Zu Lasten des politischen Gegners wilderte auch Angela Merkel; zwar nicht im „vorpolitischen“, so doch im politischen Raum. Ihr Konzept der „Asymmetrische Demobilisierung“ zielte darauf ab, die Wählerschaft der gegnerischen Parteien zu „demobilisieren“, während die eigene Basis erweitert und mobilisiert wurde. Merkel plünderte deren politischen Lagerbestand, übernahm Positionen, die für das linke Spektrum standen, wodurch diesem Angriffsflächen entzogen wurden. Oppositionsparteien blieben so oft ohne klare Profilierungschance. SPD-Anhänger sahen wenig Unterschied zwischen den Volksparteien und verloren ihre Motivation zur Wahl zu gehen. Dieses gewolltes Abdriften in unklare politische Konturen, in Profillosigkeit, verurteilte Peter Sloterdijk mit den Worten: „Die politischen Primärfarben sind vergraut“. Martin Schulz, in der Wahl 2017 SPD-Konkurrent Merkels um die Kanzlerschaft, urteilte, dass die Union bewusst in Kauf nähme, dass weniger Menschen wählen gingen, weil eine sinkende Wahlbeteiligung zulasten der anderen Parteien gehe: „Dann nennt man das in Berliner Kreisen vielleicht asymmetrische Demobilisierung. Ich nenne das einen Anschlag auf die Demokratie“, so Schulz.

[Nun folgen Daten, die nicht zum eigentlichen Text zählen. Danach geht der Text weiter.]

(** * disco.worker: the Python worker interface

    A shallow embedding of [lib/disco/worker/__init__.py]: the [Worker]
    dictionary with its layered lookup ([getitem]), the job-pack builders
    ([jobdict], [jobenvs]) and the node-side protocol ([start], [run],
    [end], [unpack], [main]).

    Python values are a small inductive type, dictionaries are finite maps
    with string keys, raised exceptions are an explicit result, and the two
    pieces of mutable state the module touches (the job's settings table
    and the channel to the master) are threaded explicitly. *)

From stdpp Require Import gmap strings list fin_maps.
From Stdlib Require Import ZArith Ascii.

Set Warnings "-register-all".
Local Open Scope Z_scope.

(** ** Python values *)

(** The values stored in a worker, a job or the job arguments. Functions
    and every other kind of object are references by name; their
    behaviour, where it matters, is supplied by the node (see [Node]). *)
Inductive pyval : Type :=
  | VNone
  | VBool (b : bool)
  | VInt (n : Z)
  | VStr (s : string)
  | VFun (name : string)
  | VObj (name : string)
  | VSeq (items : list pyval)
  | VDict (items : list (string * pyval)).
(** A concrete run of [slice_section_overlap]: a 2 x 2 region at (1, 1)
    of a 2 x 3 frame is cut to its one row inside the frame. *)
Lemma slice_section_overlap_witness :
  let frame := [[1; 2; 3]; [4; 5; 6]]%Z in
  rectangular frame 2 3 /\
  slice_section frame (MkRegion 2 2 (1, 1)%Z) = Ok [[5; 6]%Z] /\
  slice_section frame (MkRegion 2 2 (2, 1)%Z) = Raise (PyException "Corners invalid").
Proof.
  intros frame.
  assert (Hrect : rectangular frame 2 3) by (split; [done|repeat constructor]).
  split; [exact Hrect|]. split; [reflexivity|].
  apply (slice_section_overlap frame (MkRegion 2 2 (2, 1)%Z) 2 3 Hrect);
    simpl; lia.
Defined.

(** X11.  The built-in geometry is consistent with its own frame sizes:
    for every observation type and section key of [detector_areas], a frame
    of the declared size is sliced whole, [slice_section] returning exactly
    'rows' by 'cols' pixels and never raising. *)
Theorem slice_section_builtin {A} (frame : list (list A)) (obstype key : string)
    (a : areas) (s : section) :
  dict_get detector_areas obstype = Got a ->
  dict_get (sections a) key = Got s ->
  rectangular frame (Z.to_nat (frame_rows a)) (Z.to_nat (frame_cols a)) ->
  exists section_,
    slice_section_key frame obstype key None = Got (Ok section_) /\
    rectangular section_ (Z.to_nat (rows (sec_region s)))
                         (Z.to_nat (cols (sec_region s))) /\
    forall r c, (r < Z.to_nat (rows (sec_region s)))%nat ->
                (c < Z.to_nat (cols (sec_region s)))%nat ->
      cell section_ r c = cell frame (Z.to_nat (r0c0 (sec_region s)).1 + r)
                                     (Z.to_nat (r0c0 (sec_region s)).2 + c).
Proof.
  intros Ha Hs Hrect. unfold slice_section_key, regions_or_default.
  rewrite Ha. cbn [keyed_bind]. rewrite Hs. cbn [keyed_bind].
  pose proof (detector_areas_inside _ _ _ _ (dict_get_elem _ _ _ Ha)
                (dict_get_elem _ _ _ Hs)) as (H1 & H2 & H3 & H4 & H5 & H6).
  destruct (slice_section_cut frame (sec_region s) _ _ Hrect
              H1 H2 ltac:(lia) ltac:(lia)) as [_ Hok].
  replace (Nat.min _ _ - _)%nat with (Z.to_nat (rows (sec_region s))) in Hok by lia.
  replace (Nat.min _ _ - _)%nat with (Z.to_nat (cols (sec_region s))) in Hok by lia.
  destruct (Hok ltac:(lia) ltac:(lia)) as (section_ & Hrun & Hshape & Hcell).
  exists section_. rewrite Hrun. done.
Qed.

(** A concrete run of [slice_section_builtin]: the image area of a
    science frame. *)
Lemma slice_section_builtin_witness :
  exists section_,
    slice_section_key (replicate 1200 (replicate 2200 0%Z)) "SCI" "image" None
      = Got (Ok section_) /\
    rectangular section_ 1024 1024.
Proof.
  assert (Hrect : rectangular (replicate 1200 (replicate 2200 0%Z))
                              (Z.to_nat 1200) (Z.to_nat 2200)).
  { split; [apply length_replicate|]. apply Forall_replicate, length_replicate. }
  destruct (slice_section_builtin (replicate 1200 (replicate 2200 0%Z))
              "SCI" "image" _ _ eq_refl eq_refl Hrect) as (s & H1 & H2 & _).
  exists s. split; [exact H1|exact H2].
Defined.

Lemma slice_section_Ok {A} (frame : list (list A)) reg section_ :
  slice_section frame reg = Ok section_ ->
  section_ = slice2 frame (r0c0 reg).1 ((r0c0 reg).1 + rows reg)
                    (r0c0 reg).2 ((r0c0 reg).2 + cols reg).
Proof. unfold slice_section. case_decide; [discriminate|]. by intros [= <-]. Qed.

(** X12.  [imaging_slice] with the built-in geometry.  For 'SCI' and
    'ENG' frames of the declared size it returns the 1037 rows from row 0
    and the 1056 columns from column 1088.  For 'ENG_EM' and 'ENG_CONV' the
    computed corner row is -9, which the slice counts from the end of the
    frame, and the function returns an array of no rows. *)
Theorem imaging_slice_builtin {A} (frame : list (list A)) (obstype : string) (R : nat) :
  ((obstype = "SCI" /\ R = 1200%nat \/ obstype = "ENG" /\ R = 2200%nat) ->
   rectangular frame R 2200 ->
   exists sl, imaging_slice obstype frame None = Got sl /\
              rectangular sl 1037 1056 /\
              forall r c, (r < 1037)%nat -> (c < 1056)%nat ->
                cell sl r c = cell frame r (1088 + c)) /\
  ((obstype = "ENG_EM" \/ obstype = "ENG_CONV") ->
   rectangular frame 2200 2200 ->
   imaging_area_geom obstype None
     = Got (2070, 1056, (-9, if decide (obstype = "ENG_EM") then 1088 else 48))%Z /\
   imaging_slice obstype frame None = Got []).
Proof.
  split.
  - intros Hobs Hrect.
    assert (Hgeom : imaging_area_geom obstype None = Got (1037, 1056, (0, 1088))%Z).
    { destruct Hobs as [[-> _]|[-> _]]; reflexivity. }
    unfold imaging_slice. rewrite Hgeom. cbn [keyed_bind fst snd].
    assert (HR : (1037 <= R)%nat) by (destruct Hobs as [[_ ->]|[_ ->]]; lia).
    destruct (slice_section_cut frame (MkRegion 1037 1056 (0, 1088)%Z) R 2200
                Hrect) as [_ Hok]; cbn [rows cols r0c0 fst snd]; try lia.
    cbn [rows cols r0c0 fst snd] in Hok.
    replace (Nat.min _ R - _)%nat with 1037%nat in Hok by lia.
    replace (Nat.min _ 2200 - _)%nat with 1056%nat in Hok by lia.
    destruct (Hok ltac:(lia) ltac:(lia)) as (sl & Hrun & Hshape & Hcell).
    apply slice_section_Ok in Hrun. cbn [rows cols r0c0 fst snd] in Hrun.
    exists sl. split; [by rewrite Hrun|]. split; [done|].
    intros r c Hr Hc. rewrite (Hcell r c Hr Hc). f_equal; lia.
  - intros Hobs [HR HC].
    assert (Hgeom : imaging_area_geom obstype None
              = Got (2070, 1056,
                     (-9, if decide (obstype = "ENG_EM") then 1088 else 48))%Z).
    { destruct Hobs as [-> | ->]; reflexivity. }
    split; [exact Hgeom|].
    unfold imaging_slice. rewrite Hgeom. cbn [keyed_bind fst snd].
    unfold slice2. f_equal.
    assert (Hnil : py_slice frame (-9) (-9 + 2070) = []).
    { apply length_zero_iff_nil. rewrite py_slice_length, HR.
      unfold slice_bound. simpl. lia. }
    by rewrite Hnil.
Qed.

Eine weitere Spielart, gegen politischer Gegner vorzugehen, ist das Negative Campaigning. Es bezeichnet eine Form von politischer Werbung oder Öffentlichkeitsarbeit, mittels derer versucht wird, den (politischen) Rivalen um des eigenen Vorteils willen zu denunzieren. Private, aber auch gesellschaftliche oder geschäftliche (vermeintliche) Verfehlungen werden öffentlich gemacht, um die betreffende Person, Partei oder Organisation gezielt zu skandalisieren. Charakteristisch ist dabei, dass sachliche Argumente keine Rolle spielen und es stattdessen um persönliche Herabsetzung geht. Diese Art des „schmutzigen“ Wahlkampfers ist vor allem in den USA verbreitet; einer der Protagonisten war und ist Steve Bannon.

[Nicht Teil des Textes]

(** * 3D Tetris: the game-state engine of [tetris.py]

    A shallow embedding of the engine part of [tetris.py] (the playfield,
    the pieces, collision, locking, layer clearing, scoring, the bag
    randomizer, the tick driver and the key handlers) and the properties
    of it that the specification states, followed by what the code shows
    besides: of the engine and the handlers, and of the camera, the music
    manager, the high-score table and the drawing of the scene.

    Conventions of the embedding:
    - Python integers are [Z]; loop counters produced by [range] are [nat].
    - A Python list indexed by position is a Rocq [list]; subscripting
      follows Python (negative subscripts count from the end, anything
      further out raises [IndexError]).
    - A function that can raise returns a [result]; [OutOfFuel] stands for
      a [while] loop that has not finished within the iteration bound the
      model gives it.
    - The module-level [random] generator is outside [tetris.py]: its state
      and the calls the engine makes to it form the class [Random].
    - Python floats (the camera angles and distance, the music volume) are
      the primitive binary64 floats of Rocq.
    - OpenGL, pygame and the high-score file are outside [tetris.py].  Of
      the rendering, the calls of [draw_block] that [draw_scene_3d] makes
      and the landing height that [draw_drop_indicators] asks for are
      modelled; of [display], the demo it plays on the shared game state
      while the menu is shown ([display_main_menu]); of the audio, the
      fields of [MusicManager] and what it tells the mixer; of the high
      scores, the table that [add_score] keeps. *)

From Stdlib Require Uint63.
From Stdlib Require Import String PrimFloat.
From Stdlib Require Import ZArith List Ascii QArith_base.
From stdpp Require Import base tactics option list numbers gmap.

From stdpp Require Import sorting.

#[local] Set Warnings "-inexact-float".

#[local] Set Warnings "-clear-no-such-hyp".

Local Open Scope Z_scope.

(** ** Exceptions and results *)

Inductive exn : Type :=
| IndexError
| AttributeError
| UnboundLocalError
| SystemExit.

Inductive result (A : Type) : Type :=
| Ok (a : A)
| Raise (e : exn)
| OutOfFuel.

Arguments Ok {A} a.
Arguments Raise {A} e.
Arguments OutOfFuel {A}.

#[global] Instance result_ret : MRet result := fun A a => Ok a.

#[global] Instance result_bind : MBind result := fun A B f m =>
  match m with
  | Ok a => f a
  | Raise e => Raise e
  | OutOfFuel => OutOfFuel
  end.

(** [for i in l: g = body(i, g)], stopping at the first exception. *)
Fixpoint for_each {A S : Type} (l : list A) (body : A -> S -> result S) (s : S)
  : result S :=
  match l with
  | [] => Ok s
  | i :: l' => s' ← body i s; for_each l' body s'
  end.

(** Python's [range(a, b)] for non-negative bounds. *)
Definition range (a b : nat) : list nat := seq a (b - a).

(** ** Python list subscripting *)

(** [l[i]] *)
Definition py_getitem {A : Type} (l : list A) (i : Z) : result A :=
  let n := Z.of_nat (length l) in
  let j := if i <? 0 then i + n else i in
  if (j <? 0) || (n <=? j) then Raise IndexError
  else match l !! Z.to_nat j with
       | Some a => Ok a
       | None => Raise IndexError
       end.

(** [l[i] = v] *)
Definition py_setitem {A : Type} (l : list A) (i : Z) (v : A) : result (list A) :=
  let n := Z.of_nat (length l) in
  let j := if i <? 0 then i + n else i in
  if (j <? 0) || (n <=? j) then Raise IndexError
  else Ok (<[Z.to_nat j := v]> l).

(** [l.pop()]: removes and returns the last element. *)
Definition py_pop {A : Type} (l : list A) : result (A * list A) :=
  match last l with
  | Some a => Ok (a, removelast l)
  | None => Raise IndexError
  end.

(** ** Global constants *)

Definition GRID_SIZE : Z * Z * Z := (8, 20, 8).
Definition GRID_SIZE_0 : Z := GRID_SIZE.1.1.
Definition GRID_SIZE_1 : Z := GRID_SIZE.1.2.
Definition GRID_SIZE_2 : Z := GRID_SIZE.2.
Definition FALL_INTERVAL_MS : Z := 500.

(** A colour is a triple of channels.  The source writes them as decimal
    float literals and never computes with them; they are kept here as the
    rationals the literals denote. *)
Definition Color : Type := Q * Q * Q.

Definition CYBER_COLORS : list Color :=
  [ (Qmake 0 1, Qmake 1 1, Qmake 1 1);
    (Qmake 1 1, Qmake 1 1, Qmake 0 1);
    (Qmake 1 1, Qmake 647 1000, Qmake 0 1);
    (Qmake 0 1, Qmake 0 1, Qmake 1 1);
    (Qmake 1 2, Qmake 0 1, Qmake 1 2);
    (Qmake 0 1, Qmake 1 1, Qmake 0 1);
    (Qmake 1 1, Qmake 0 1, Qmake 0 1) ].

Abbreviation Offset := (Z * Z * Z)%type.

Definition SHAPES_3D : list (list Offset) :=
  [ [(0,0,0); (1,0,0); (2,0,0); (3,0,0)];
    [(0,0,0); (1,0,0); (0,1,0); (1,1,0);
     (0,0,1); (1,0,1); (0,1,1); (1,1,1)];
    [(0,0,0); (1,0,0); (2,0,0); (2,1,0)];
    [(0,0,0); (1,0,0); (2,0,0); (0,1,0)];
    [(0,0,0); (1,0,0); (2,0,0); (1,1,0)];
    [(1,0,0); (2,0,0); (0,1,0); (1,1,0)];
    [(0,0,0); (1,0,0); (1,1,0); (2,1,0)] ].

Inductive Mode : Type :=
| STATE_LOADING
| STATE_MAIN_MENU
| STATE_PLAYING
| STATE_PAUSED
| STATE_GAME_OVER.

#[global] Instance Mode_eq_dec : EqDecision Mode.
Proof. solve_decision. Defined.

(** ** Pieces *)

Record Tetromino : Type := mkTetromino {
  shape : list Offset;
  position : Z * Z * Z;
  color : Color
}.

(** [Tetromino.move] *)
Definition move (dx dy dz : Z) (t : Tetromino) : Tetromino :=
  let '(px, py, pz) := position t in
  mkTetromino (shape t) (px + dx, py + dy, pz + dz) (color t).

(** One offset of [Tetromino.rotate]; an axis other than 0, 1, 2 leaves the
    local [rotated] unbound at its first use. *)
Definition rotate_offset (axis : Z) (o : Offset) : result Offset :=
  let '(x, y, z) := o in
  if axis =? 0 then Ok (x, - z, y)
  else if axis =? 1 then Ok (- z, y, x)
  else if axis =? 2 then Ok (- y, x, z)
  else Raise UnboundLocalError.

Bannon ist kein unbeschriebenes Blatt. Einer breiteren Öffentlichkeit wurde der Publizist, Filmemacher und politische Berater bekannt, als er im August 2016 zum Leiter von Donald Trumps Wahl-Kampagne ernannt wurde; später zu dessen Sicherheitsberater. Trumps Einflüsterer war und ist ein Vordenker der radikal Rechten in den USA, ein Mann, der Chaos und Zerstörung propagiert, der kommende Blutbäder ankündigt und Kriege als unvermeidliche und heilsame Momente in der Geschichte versteht. Bald darauf feuerte ihn Trump; dessen Schwiegersohn Jared Kushner urteilte über Bannon: „Er verstärkt die dunkelsten Instinkte meines Schwiegervaters“.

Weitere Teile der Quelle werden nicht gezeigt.